Соблюдение Конституции РФ и исполнение законов, действующих на территории РФ, в том числе «органами управления и руководителями коммерческих и некоммерческих организаций», это безусловный предмет надзора. Но прокурорского (п. 1 и п.2 ст. 1, п. 1 ст. 21 Федерального закона о прокуратуре). А «всем органам государственной власти» в пределах их компетенции, как давным-давно постановил Конституционный суд (постановление от 1 декабря 1997 года N 18-П, п. 11), «органически присуща» контрольная функция, а вовсе не надзорная.
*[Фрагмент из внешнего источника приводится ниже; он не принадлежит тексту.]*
(* ===== verification/Server.v ===== *)
(** * Commands on the wire: [server.c], [server.h]

    The client/server protocol moves commands over a byte stream: a header with
    a checksum of its own and a payload of at most 1024 bytes per fragment.
    This file has the sending side ([fio_net_send_cmd], [fio_send_cmd_ext_pdu]),
    the receiving side ([fio_net_recv_cmd]) that puts the fragments together
    again, and the loops over [writev] and [recv] below them.  The machine is
    little-endian. *)
From S2P Require Import Prelude Crc Flags.

(** ** Messages *)
Definition FIO_SERVER_VER : Z := 70.
Definition FIO_SERVER_MAX_FRAGMENT_PDU : Z := 1024.
Definition FIO_SERVER_MAX_CMD_MB : Z := 2048.
Definition FIO_NET_CMD_JOB : Z := 3.
Definition FIO_NET_CMD_TEXT : Z := 5.
Definition FIO_NET_CMD_F_MORE : Z := flag 0.

(** [sizeof(struct fio_net_cmd)] and [FIO_NET_CMD_CRC_SZ]. *)
Definition CMD_SIZE : Z := 24.
Definition FIO_NET_CMD_CRC_SZ : nat := 20.

Record fio_net_cmd := Cmd {
  version : Z; opcode : Z; cmd_flags : Z; tag : Z; pdu_len : Z; cmd_crc16 : Z; pdu_crc16 : Z
}.

Definition cmd_head (c : fio_net_cmd) : list Z :=
  le_bytes 2 (version c) ++ le_bytes 2 (opcode c) ++ le_bytes 4 (cmd_flags c) ++ le_bytes 8 (tag c) ++ le_bytes 4 (pdu_len c).
Definition cmd_bytes (c : fio_net_cmd) : list Z := cmd_head c ++ le_bytes 2 (cmd_crc16 c) ++ le_bytes 2 (pdu_crc16 c).

Definition field_at (p : list Z) (off n : nat) : Z := le_val (take n (drop off p)).
Definition cmd_of (p : list Z) : fio_net_cmd :=
  Cmd (field_at p 0 2) (field_at p 2 2) (field_at p 4 4) (field_at p 8 8) (field_at p 16 4) (field_at p 20 2) (field_at p 22 2).

Definition __fio_init_net_cmd (op len t : Z) : fio_net_cmd := Cmd FIO_SERVER_VER (u16 op) 0 (u64 t) (u32 len) 0 0.

Definition with_cmd_flags (c : fio_net_cmd) (f : Z) : fio_net_cmd :=
  Cmd (version c) (opcode c) (u32 f) (tag c) (pdu_len c) (cmd_crc16 c) (pdu_crc16 c).

Definition fio_net_cmd_crc_pdu (c : fio_net_cmd) (pdu : list Z) : fio_net_cmd :=
  Cmd (version c) (opcode c) (cmd_flags c) (tag c) (pdu_len c) (fio_crc16 (take FIO_NET_CMD_CRC_SZ (cmd_bytes c)))
    (fio_crc16 (take (Z.to_nat (pdu_len c)) pdu)).

(** ** The stream below *)

(** A [writev] takes some bytes, none, is to be repeated, or fails. *)
Inductive wres := Wrote (n : nat) | WNone | WAgain | WError.

(** A [recv] delivers some bytes, the end of the stream, is to be repeated, or
    fails. *)
Inductive rres := Got (n : nat) | REof | RAgain | RError.

(** The [while (ret)] loop: [iov] is the caller's array, what is left to write of
    each entry, and [i] the entry the pointer is at.  The array is changed in
    place. *)
Fixpoint iov_advance (fuel : nat) (iov : list (list Z)) (i ret : nat) : option (list (list Z) * nat) :=
  if (ret =? 0)%nat then Some (iov, i) else
  match fuel with
  | O => None
  | S fuel =>
      v ← iov !! i;
      if (length v <=? ret)%nat then iov_advance fuel iov (S i) (ret - length v) else Some (<[i := drop ret v]> iov, i)
  end.

(** The bytes [writev(sk, iov + i, count)] sees. *)
Definition iov_view (iov : list (list Z)) (i count : nat) : option (list Z) :=
  if (i + count <=? length iov)%nat then Some (concat (take count (drop i iov))) else None.

Section socket.
(** What the [k]-th call of [writev] does with so many bytes, what the [k]-th
    call of [recv] does when so many are asked for and so many are there, and
    [exit_backend] after a call. *)
Context (wenv : nat -> nat -> wres) (renv : nat -> Z -> nat -> rres) (exit_backend : nat -> bool).

(** The socket for sending: the calls made and the bytes that went out. *)
Record outgoing := Outgoing { o_calls : nat; o_bytes : list Z }.

(** The loop of [fio_sendv_data]: the code and the array as it leaves it. *)
Fixpoint sendv_loop (fuel : nat) (iov : list (list Z)) (i count : nat) (total : Z) (s : outgoing) :
    option (Z * list (list Z) * outgoing) :=
  match fuel with
  | O => None
  | S fuel =>
      view ← iov_view iov i count;
      let k := o_calls s in
      let stop t iov s := Some (if t =? 0 then 0 else 1, iov, s) in
      match wenv k (length view) with
      | Wrote n =>
          _ ← assert ((0 <? n)%nat && (n <=? length view)%nat);
          let s := Outgoing (S k) (o_bytes s ++ take n view) in
          let total := total - Z.of_nat n in
          if total =? 0 then stop total iov s else
          '(iov, i) ← iov_advance (S (length iov)) iov i n;
          if exit_backend k then stop total iov s else sendv_loop fuel iov i count total s
      | WNone | WError => stop total iov (Outgoing (S k) (o_bytes s))
      | WAgain =>
          let s := Outgoing (S k) (o_bytes s) in
          if exit_backend k then stop total iov s else sendv_loop fuel iov i count total s
      end
  end.

Definition fio_sendv_data (fuel : nat) (s : outgoing) (iov : list (list Z)) (count : nat) :
    option (Z * list (list Z) * outgoing) :=
  sendv_loop fuel iov 0 count (Z.of_nat (length (concat (take count iov)))) s.

Definition fio_send_data (fuel : nat) (s : outgoing) (p : list Z) : option (Z * outgoing) :=
  _ ← assert (Z.of_nat (length p) <=? CMD_SIZE + FIO_SERVER_MAX_FRAGMENT_PDU);
  '(ret, _, s) ← fio_sendv_data fuel s [p] 1;
  Some (ret, s).

(** The socket for receiving: the calls made and the bytes still to come. *)
Record incoming := Incoming { i_calls : nat; i_bytes : list Z }.

(** The loop of [fio_recv_data]: the code and the bytes received. *)
Fixpoint recv_loop (fuel : nat) (wait : bool) (s : incoming) (len : Z) (buf : list Z) : option (Z * list Z * incoming) :=
  match fuel with
  | O => None
  | S fuel =>
      let k := i_calls s in
      let stop l b s := Some (if l =? 0 then 0 else -1, b, s) in
      let s' := Incoming (S k) (i_bytes s) in
      match renv k len (length (i_bytes s)) with
      | Got n =>
          _ ← assert ((0 <? n)%nat && (Z.of_nat n <=? len) && (n <=? length (i_bytes s))%nat);
          let buf := buf ++ take n (i_bytes s) in
          let s' := Incoming (S k) (drop n (i_bytes s)) in
          let len := len - Z.of_nat n in
          if len =? 0 then stop len buf s'
          else if exit_backend k then stop len buf s' else recv_loop fuel wait s' len buf
      | REof | RError => stop len buf s'
      | RAgain => if wait && negb (exit_backend k) then recv_loop fuel wait s' len buf else stop len buf s'
      end
  end.

Definition fio_recv_data (fuel : nat) (wait : bool) (s : incoming) (len : Z) : option (Z * list Z * incoming) :=
  recv_loop fuel wait s len [].
End socket.

(** ** Sending *)

(** The fragments of a command, the last one without [FIO_NET_CMD_F_MORE]. *)
Section send.
Context {K : Type} (send : K -> list Z -> option (Z * K)).

Fixpoint send_loop (fuel : nat) (s : K) (op t : Z) (buf : list Z) (size : Z) : option (Z * K) :=
  match fuel with
  | O => None
  | S fuel =>
      let this_len := if FIO_SERVER_MAX_FRAGMENT_PDU <? size then FIO_SERVER_MAX_FRAGMENT_PDU else size in
      pdu ← mem_read buf 0 this_len;
      let c := __fio_init_net_cmd op this_len t in
      let c := if this_len <? size then with_cmd_flags c FIO_NET_CMD_F_MORE else c in
      let c := fio_net_cmd_crc_pdu c pdu in
      '(ret, s) ← send s (cmd_bytes c ++ pdu);
      if (ret =? 0) && negb (size - this_len =? 0)
      then send_loop fuel s op t (drop (Z.to_nat this_len) buf) (size - this_len) else Some (ret, s)
  end.

(** [fio_net_send_cmd] with the tag it puts into the header. *)
Definition fio_net_send_cmd (s : K) (op : Z) (buf : list Z) (size t : Z) : option (Z * K) :=
  send_loop (S (Z.to_nat size)) s op t buf size.

Definition fio_net_send_simple_cmd (s : K) (op t : Z) : option (Z * K) :=
  send s (cmd_bytes (fio_net_cmd_crc_pdu (__fio_init_net_cmd op 0 t) [])).
End send.

(** [fio_send_cmd_ext_pdu]: header and payload as two vectors.  [iov[0]] is set
    up once, before the loop: [off] bytes of it are used up when a round
    begins. *)
Section ext.
Context {K : Type} (sendv : K -> list (list Z) -> option (Z * list (list Z) * K)).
Тем не менее два этих понятия оказались соединены, слиты, а потом и фактически отождествлены.
Когда федеральный орган призван одновременно осуществлять и контроль деятельности в какой-то сфере, и надзор за соблюдением законодательства в этой же сфере, чрезвычайно трудно удержаться и не попытаться выдать одно за другое. И законодательство, и правоприменительная практика, считая всю деятельность какого-либо органа совокупностью видов «государственного контроля (надзора)», сами не замечают того, что тем самым исходят из презумпции виновности граждан и организаций. Два совершенно разных вопроса — исследование фактического состояния определенных объектов или протекания определенных процессов на предмет наличия угроз безопасности (контроль) и рассмотрение вопроса о факте неисполнения конкретным лицом требований законодательства, то есть нарушения закона (надзор), и наличии вины этого лица в таком нарушении — не просто рассматриваются одновременно, а сливаются в один вопрос. В этой ситуации любой факт несоответствия продукции или деятельности сам по себе неизбежно оказывается правонарушением вне зависимости от степени и даже самого наличия общественной опасности такого «деяния». А основной задачей уполномоченного госоргана выступает только обнаружение, пресечение и наказание таких нарушений.
Подобная позиция чрезвычайно удобна, поскольку практически все подобные правонарушения сводятся к простому выявлению факта нарушения обязательных требований, они автоматически оказываются правонарушениями с формальным составом. Вопрос о реальных или возможных негативных последствиях «нарушения», о самом наличии потерпевшего не рассматривается. Он даже не поднимается.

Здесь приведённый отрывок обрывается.